И сегодня – ничего не происходит: мы продолжаем расходовать себя и Россию – на других. Тратить всё то, что должно обогащать наш народ. И без зазрения совести кто только не обогащается, кто только не вытягивает все богатства России! И ничего не остаётся на долю народа...
Кому нужно было взрывать наши храмы? Были же уничтожены сотни церквей по одной только Москве и Московской области и многие тысячи – по России. Ведь на десятилетия тем самым лишили огромное количество людей светлого духа, нравственной опоры, оторвали их от своих корней. Как можно художнику смотреть на всё это издали – взглядом постороннего?
Сейчас, вопреки всему, надо нести любовь, духовность, нравственность, навёрстывать то, что упущено было в десятилетия тотального атеизма. И чем больше мы привнесём этого в жизнь, в искусство, тем меньше прольётся в будущем крови. Тем быстрее спасётся наша Россия.
…Если человек хватает и хапает, забывая, что он живёт не один, то происходят изменения в его генетическом коде. Внедряется одна маленькая, незаметная хромосома – и у здоровой семьи рождается даунёнок. Это Божье наказание: всё возвращается бумерангом. Ибо сказано: «И отдав – приобретёшь. А взяв – потеряешь». Божественная космическая формула, которая существовала всегда, вот её они, считающие себя всемогущими, изменить не в силах.
Всё забирают у нас, будто нас и в живых уже нет. А Москва как и не видит. Я уж не говорю о приезжих гордонах, которые давно уже поделили Россию на части в своих телепередачах. Их послушаешь, так уже и Сибирь – не наша, и Дальний Восток – не наш, и все мы будто только и смотрим на Запад и лишь туда устремлены, а то, что за Уральским хребтом у нас остаётся – пусть отпадает: не жалко. Эти их передачи – как избушка бабы Яги, повёрнуты – к Европе передом, к России задом.

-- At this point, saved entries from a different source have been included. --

(* ===== verification/BookSyncProps.v ===== *)
(** * BookSyncProps: what the synchroniser guarantees

    The byte arena implements a list of messages.  A consumer that applies the sink's
    calls holds, whenever the synchroniser is synced, exactly the venue's book at the last
    update id it passed on, whatever is lost, repeated or reordered on the way; and a
    stream with nothing lost is synchronised by one snapshot without a resync. *)

From S2P Require Import Prelude Types L2Book BookSync.

(** ** The arena *)

Section arena.
Context `{T : SyncTraits}.

Fixpoint starts (b : Z) (ds : list SeqMsg) : list Z :=
  match ds with [] => [] | d :: ds => b :: starts (b + sd_len d) ds end.
Fixpoint cells (b : Z) (ds : list SeqMsg) (m : gmap Z SeqMsg) : Prop :=
  match ds with [] => True | d :: ds => m !! b = Some d /\ cells (b + sd_len d) ds m end.
Fixpoint bytes (ds : list SeqMsg) : Z := match ds with [] => 0 | d :: ds => sd_len d + bytes ds end.
Definition sized (d : SeqMsg) : Prop := 0 < sd_len d.

(** The arena holds the messages [ds] one after the other. *)
Record holds (s : BookSyncer) (ds : list SeqMsg) : Prop := {
  ho_offsets : offsets_ s = starts 0 ds;
  ho_cells : cells 0 ds (arena_ s);
  ho_used : used_ s = bytes ds;
  ho_sized : Forall sized ds;
  ho_bytes : bytes ds <= Z.max 0 (buf_bytes_ s) /\ buf_bytes_ s < 2 ^ 32;
  ho_count : Z.of_nat (length ds) <= kMaxBuffered;
}.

…Чего недруги больше всего боятся? Православия и казачества. Всегда смертельно боялись и будут бояться впредь. И никакие бжезинские, олбрайты и их здешние подпевалы… не способны повлиять на естественный исторический ход событий.

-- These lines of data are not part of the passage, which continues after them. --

Definition free_order (h : Z) (st : Engine) : Engine :=
  let o := ord st h in
  let st := st <| me_by_key := snd (im_erase (me_by_key st) (key (so_account o) (so_cl_ord_id o))) |> in
  st <| me_pool := op_free (me_pool st) h |>.

(** [unlink(o, *l)] for the order behind [h] in level [k]. *)
Definition unlink (h : Z) (i : InstrumentId) (s : Side) (k : nat) (st : Engine) : Engine :=
  let o := ord st h in
  let l := lvl st i s k in
  let '(l, st) := if handle_valid (so_prev o)
    then (l, put_ord st (so_prev o) ((ord st (so_prev o)) <| so_next := so_next o |>))
    else (l <| pl_head := so_next o |>, st) in
  let '(l, st) := if handle_valid (so_next o)
    then (l, put_ord st (so_next o) ((ord st (so_next o)) <| so_prev := so_prev o |>))
    else (l <| pl_tail := so_prev o |>, st) in
  let st := set_lvl st i s k (l <| pl_count := u32 (pl_count l - 1) |>) in
  put_ord st h (o <| so_next := kNullHandle |> <| so_prev := kNullHandle |>).

(** [level->qty -= q] *)
Definition take_level_qty (i : InstrumentId) (s : Side) (k : nat) (q : Qty) (st : Engine) : Engine :=
  set_lvl st i s k ((lvl st i s k) <| pl_qty ::= fun x => fx_sub x q |>).

(** The order behind [h] leaves level [k] unfilled: quantity, links, report, release. *)
Definition drop_maker (h : Z) (i : InstrumentId) (s : Side) (k : nat) (why : CancelReason) (now : Timestamp) (st : Engine) : Engine :=
  let st := take_level_qty i s k (leaves (ord st h)) st in
  let st := unlink h i s k st in
  free_order h (say (EvCancel (ord st h) why now) st).

Definition ledger_ix (a : AccountId) : Z := if a <? kMaxAccounts then a else kMaxAccounts - 1.
Definition ledger (st : Engine) (a : AccountId) : AccountLedger := default no_ledger (me_ledgers st !! ledger_ix a).
Definition book_fill (o : SimOrder) (n : Notional) (q : Qty) (st : Engine) : Engine :=
  let l := (ledger st (so_account o)) <| al_fills ::= bump |> in
  let l := match so_side o with
    | Buy => l <| al_bought ::= fun x => fx_add x q |> <| al_buy_notional ::= fun x => fx_add x n |>
    | Sell => l <| al_sold ::= fun x => fx_add x q |> <| al_sell_notional ::= fun x => fx_add x n |>
    end in
  st <| me_ledgers := <[ledger_ix (so_account o) := l]> (me_ledgers st) |>.
Definition record_fill (maker taker : SimOrder) (px : Price) (q : Qty) (st : Engine) : Engine :=
  let st := mstat (fun s => s <| ms_fills ::= bump |> <| ms_trades ::= bump |>) st in
  let n := mul px q in
  book_fill taker n q (book_fill maker n q st).

(** *** Matching *)

Inductive swept := Swept | TakerDone | TakerReduced.

(** The walk along the queue of level [k]; [fuel] is the number of orders in it. *)
Fixpoint sweep (fuel : nat) (th : Z) (mode : StpMode) (i : InstrumentId) (ms : Side) (k : nat) (px : Price) (now : Timestamp)
    (idx : Z) (st : Engine) : swept * Engine :=
  match fuel with
  | O => (Swept, st)
  | S fuel =>
    let taker := ord st th in
    if negb (handle_valid idx) || negb (0 <? leaves taker) then (Swept, st)
    else
      let maker := ord st idx in
      let next := so_next maker in
      let q := if so_reduce_only taker then Z.min (leaves taker) (asks st taker) else leaves taker in
      if so_reduce_only taker && (q =? 0) then (TakerReduced, st)
      else if negb (bool_decide (mode = StpNone)) && (so_account maker =? so_account taker) then
        let st := mstat (fun s => s <| ms_stp_cancels ::= bump |>) st in
        let st := match mode with CancelMaker | CancelBoth => drop_maker idx i ms k Stp now st | _ => st end in
        match mode with
        | CancelTaker | CancelBoth => (TakerDone, st)
        | _ => sweep fuel th mode i ms k px now next st
        end
      else
        let m := if so_reduce_only maker then Z.min (leaves maker) (asks st maker) else leaves maker in
        if m =? 0 then
          let st := drop_maker idx i ms k ReducedOut now (mstat (fun s => s <| ms_expired ::= bump |>) st) in
          sweep fuel th mode i ms k px now next st
        else
          let q := Z.min q m in
          let maker := maker <| so_cum_qty ::= fun x => fx_add x q |> in
          let taker := taker <| so_cum_qty ::= fun x => fx_add x q |> in
          let st := put_ord (put_ord st idx maker) th taker in
          let st := take_level_qty i ms k q st in
          let st := record_fill maker taker px q st in
          let st := say (EvFill maker taker px q now) st in
          let st := say (EvTrade (so_instrument taker) px q (so_side taker) (me_next_trade_id st) now) st in
          let st := st <| me_next_trade_id ::= bump |> in
          let st :=
            if leaves maker =? 0 then free_order idx (unlink idx i ms k st)
            else if so_reduce_only maker && (asks st maker =? 0) then
              drop_maker idx i ms k ReducedOut now (mstat (fun s => s <| ms_expired ::= bump |>) st)
            else st in
          sweep fuel th mode i ms k px now next st
  end.

(** The taker is released with its remainder reported. *)
Definition end_taker (th : Z) (why : CancelReason) (now : Timestamp) (st : Engine) : Qty * Engine :=
  let taker := ord st th in
  (so_cum_qty taker, free_order th (say (EvCancel taker why now) st)).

Гнули нас, гнули. Дробили нас, дробили. Зря думают, что раздробили. И не разъяли нас. И не разгадали... И не разгадают.
…Святые иконы назывались раньше на Руси всё больше так: образа! Они благодать несут... Здесь, у нас в России, испокон веку начало всех духовных начал – вера, икона, образ… Именно образное мышление, образное видение – в менталитете русского народа. Русский человек никогда не скажет «эта Россия», «эта страна». Он говорит «моя Россия», «моя Родина».

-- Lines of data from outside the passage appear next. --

(** After the level is closed the loop can go on. *)
Lemma close_ml st Q c st1 Q1 l c1 lv k : ml st Q c -> V st i ms !! k = Some lv -> S k = length (V st i ms) -> moved th t i ms k (pl_price lv) st Q st1 Q1 l c1 ->
  let st2 := close_level i ms k (pl_price lv) st1 in
  exists Q2, ml st2 Q2 c1 /\ cs st2 = cs st1 /\ fills_of (me_log st2) = fills_of (me_log st1) /\
    (l = [] -> Q2 i ms = take k (Q i ms)) /\ Z.of_nat (length (V st2 i ms)) = Z.of_nat (length (V st i ms)) - (if decide (l = []) then 1 else 0).
Proof.
  intros H Hv HSk Hm st2. destruct (l_full _ _ _ H) as [HJ Hne Hunc]. destruct (close_full _ _ _ _ _ _ _ _ _ _ _ _ Hne Hunc Hm) as (Q2 & H2 & Ecs & HQ2 & Hlen).
  destruct Hm as [Msw _ _ [Mc1 Mc2]]. destruct (close_fields i ms k (pl_price lv) st1) as (C1 & C2 & C3). fold st2 in C1, C2, C3, H2, Ecs, Hlen.
  pose proof (Forall2_length _ _ _ (i_rep _ _ _ (j_inv _ _ _ _ _ HJ) i ms)) as HlenQ. exists Q2. split; [|split; [done|split; [done|split; [|done]]]].
  - constructor; [done | by rewrite Ecs; apply Msw | by rewrite (stp_cfg st1 st2), (stp_cfg st st1); [apply H|..]].
  - intros ->. rewrite HQ2, upd_eq, decide_True by done. rewrite drop_ge by lia. apply app_nil_r.
Qed.

(** *** The loop against the reference *)

Context (plainly : Prop) (F0 : list (Z * Price * Qty)) (W0 : Qty) (B0 : bool).
(** When neither the taker nor what it meets is reduce-only: what is still to come completes [F0]. *)
Definition to_come st (Q : queues) (c : Qty) : Prop := plainly ->
  so_reduce_only t = false /\
  if decide (c = so_qty t) then fills_of (me_log st) = F0 /\ 0 = W0 /\ B0 = false
  else Forall (fun o => so_reduce_only o = false) (cands st Q) /\
    let '(fs, w, b) := alloc mode (so_account t) (so_qty t - c) (cands st Q) in fills_of (me_log st) ++ fs = F0 /\ w = W0 /\ b = B0.
Definition came st (c : Qty) (b : bool) : Prop := plainly -> fills_of (me_log st) = F0 /\ so_qty t - c = W0 /\ B0 = b.
Definition result (r : bool * Qty * Engine) : Prop :=
  let '(alive, f, st) := r in
  if alive then exists Q, ml st Q f /\ (f = so_qty t \/ forall lv, sb_best (book_at st i) ms = Some lv -> can (pl_price lv) = false) /\ came st f false
  else exists Q, full st ∅ Q /\ 0 <= f <= so_qty t /\ came st f true.

Lemma stop_ok st Q c : ml st Q c -> to_come st Q c -> c = so_qty t \/ (forall lv, sb_best (book_at st i) ms = Some lv -> can (pl_price lv) = false) -> result (true, c, st).
Proof.
  intros H Ht Hd. exists Q. split; [done|]. split; [done|]. intros Hp. destruct (Ht Hp) as (_ & Ha). case_decide as E.
  - destruct Ha as (A1 & A2 & A3). repeat split; [done | lia | done].
  - destruct Hd as [|Hd]; [done|]. rewrite (cands_none st Q c H Hd) in Ha. cbn [alloc] in Ha. destruct Ha as (_ & A1 & A2 & A3). by rewrite app_nil_r in A1.
Qed.

(** What the walk along one level leaves to come. *)
Lemma to_come_level st (Q : queues) c lv (l : list Z) k st1 r (l' : list Z) c1 (Q2 : queues) st2 : ml st Q c -> c <> so_qty t -> to_come st Q c -> V st i ms !! k = Some lv -> Q i ms = take k (Q i ms) ++ [l] -> Q i ms !! k = Some l -> can (pl_price lv) = true ->
  traced t mode st l c r st1 [] l' c1 -> (forall y, y ∉ l -> y <> th -> cs st1 !! y = cs st !! y) -> cs st2 = cs st1 -> fills_of (me_log st2) = fills_of (me_log st1) ->
  (l' = [] -> Q2 i ms = take k (Q i ms)) -> c1 <= so_qty t ->
  (r = Swept -> to_come st2 Q2 c1) /\ (r <> Swept -> came st2 c1 true).
Proof.
  intros H Hc Ht Hv HQ Hl Hcan Htr Hoth Ecs Ef HQ2 Hle. pose proof (j_inv _ _ _ _ _ (f_J _ _ _ (l_full _ _ _ H))) as Hi. pose proof (cands_best _ _ _ _ _ _ H Hv HQ Hl Hcan) as Ec.
  set (tl := filter (fun o => can (so_price o) = true) (orders_at (cs st) (concat (rev (take k (Q i ms)))))) in *.
  assert (Hout : forall y, y ∈ concat (rev (take k (Q i ms))) -> y ∉ l /\ y <> th).
  { intros y Hy. apply list_elem_of_In, in_concat in Hy as (b & Hb & Hy). apply in_rev, list_elem_of_In in Hb. apply list_elem_of_In in Hy.
    apply list_elem_of_lookup in Hb as [n Hb]. apply lookup_take_Some in Hb as [Hb Hn]. split.
    - intros Hin. destruct (queue_unique _ _ _ _ _ _ _ _ _ _ _ _ Hi Hl Hb Hin Hy) as (_ & _ & E). lia.
    - intros ->. by apply (flight_not_queued _ _ _ _ _ _ _ _ Hi (proj2 (elem_of_singleton th th) eq_refl) Hb). }
  assert (Etl : l' = [] -> cands st2 Q2 = tl).
  { intros E. unfold cands, tl. rewrite (HQ2 E), Ecs. f_equal. apply orders_at_ext. intros y Hy. destruct (Hout y Hy). by apply Hoth. }
  assert (Hmain : plainly -> so_reduce_only t = false /\ Forall (fun o => so_reduce_only o = false) tl /\
    exists fs1 w1 (b1 : bool), fills_of (me_log st1) = fills_of (me_log st) ++ fs1 /\ so_qty t - c1 = w1 /\ r = (if b1 then TakerDone else Swept) /\ (b1 = false -> 0 < w1 -> l' = []) /\
      if b1 then fills_of (me_log st) ++ fs1 = F0 /\ w1 = W0 /\ true = B0 else let '(f2, w2, b2) := alloc mode (so_account t) w1 tl in fills_of (me_log st) ++ fs1 ++ f2 = F0 /\ w2 = W0 /\ b2 = B0).
  { intros Hp. destruct (Ht Hp) as (R1 & R2). rewrite decide_False in R2 by done. destruct R2 as [R2 R3]. rewrite Ec in R2, R3. apply Forall_app in R2 as [R4 R5]. specialize (Htr R1 R4).
    rewrite alloc_app in R3. destruct (alloc mode (so_account t) (so_qty t - c) (orders_at (cs st) l)) as [[fs1 w1] b1]. destruct Htr as (T1 & T2 & T3 & T4).
    split; [done|]. split; [done|]. exists fs1, w1, b1. split; [done|]. split; [done|]. split; [done|]. split; [done|]. destruct b1; [done|]. by destruct (alloc mode _ w1 tl) as [[f2 w2] b2]. }
  split.
  - intros Er Hp. destruct (Hmain Hp) as (R1 & R2 & fs1 & w1 & b1 & T1 & T2 & T3 & T4 & T5). destruct b1; [congruence|]. split; [done|]. rewrite Ef, T1. case_decide as E.
    + replace w1 with 0 in T5 by lia. rewrite alloc_done in T5. destruct T5 as (U1 & U2 & U3). by rewrite app_nil_r in U1.
    + rewrite Etl by (apply T4; [done | lia]). split; [done|]. rewrite T2. destruct (alloc mode _ w1 tl) as [[f2 w2] b2]. by rewrite <- app_assoc.
  - intros Er Hp. destruct (Hmain Hp) as (R1 & R2 & fs1 & w1 & b1 & T1 & T2 & T3 & T4 & T5). destruct b1; [|congruence]. destruct T5 as (U1 & U2 & U3). rewrite Ef, T1. split; [done|]. split; [congruence | done].
Qed.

…Грозная опасность – потерять себя, свою индивидуальность, превратиться в человека ниоткуда. В человека, идущего в никуда. А тому, кто оторван от своих корней, нечего сказать миру. Ни в жизни, ни в искусстве. Он может чему-то с лёгкостью и даже виртуозно подражать, но своего – у него нет. Он, без Родины в себе, пустой.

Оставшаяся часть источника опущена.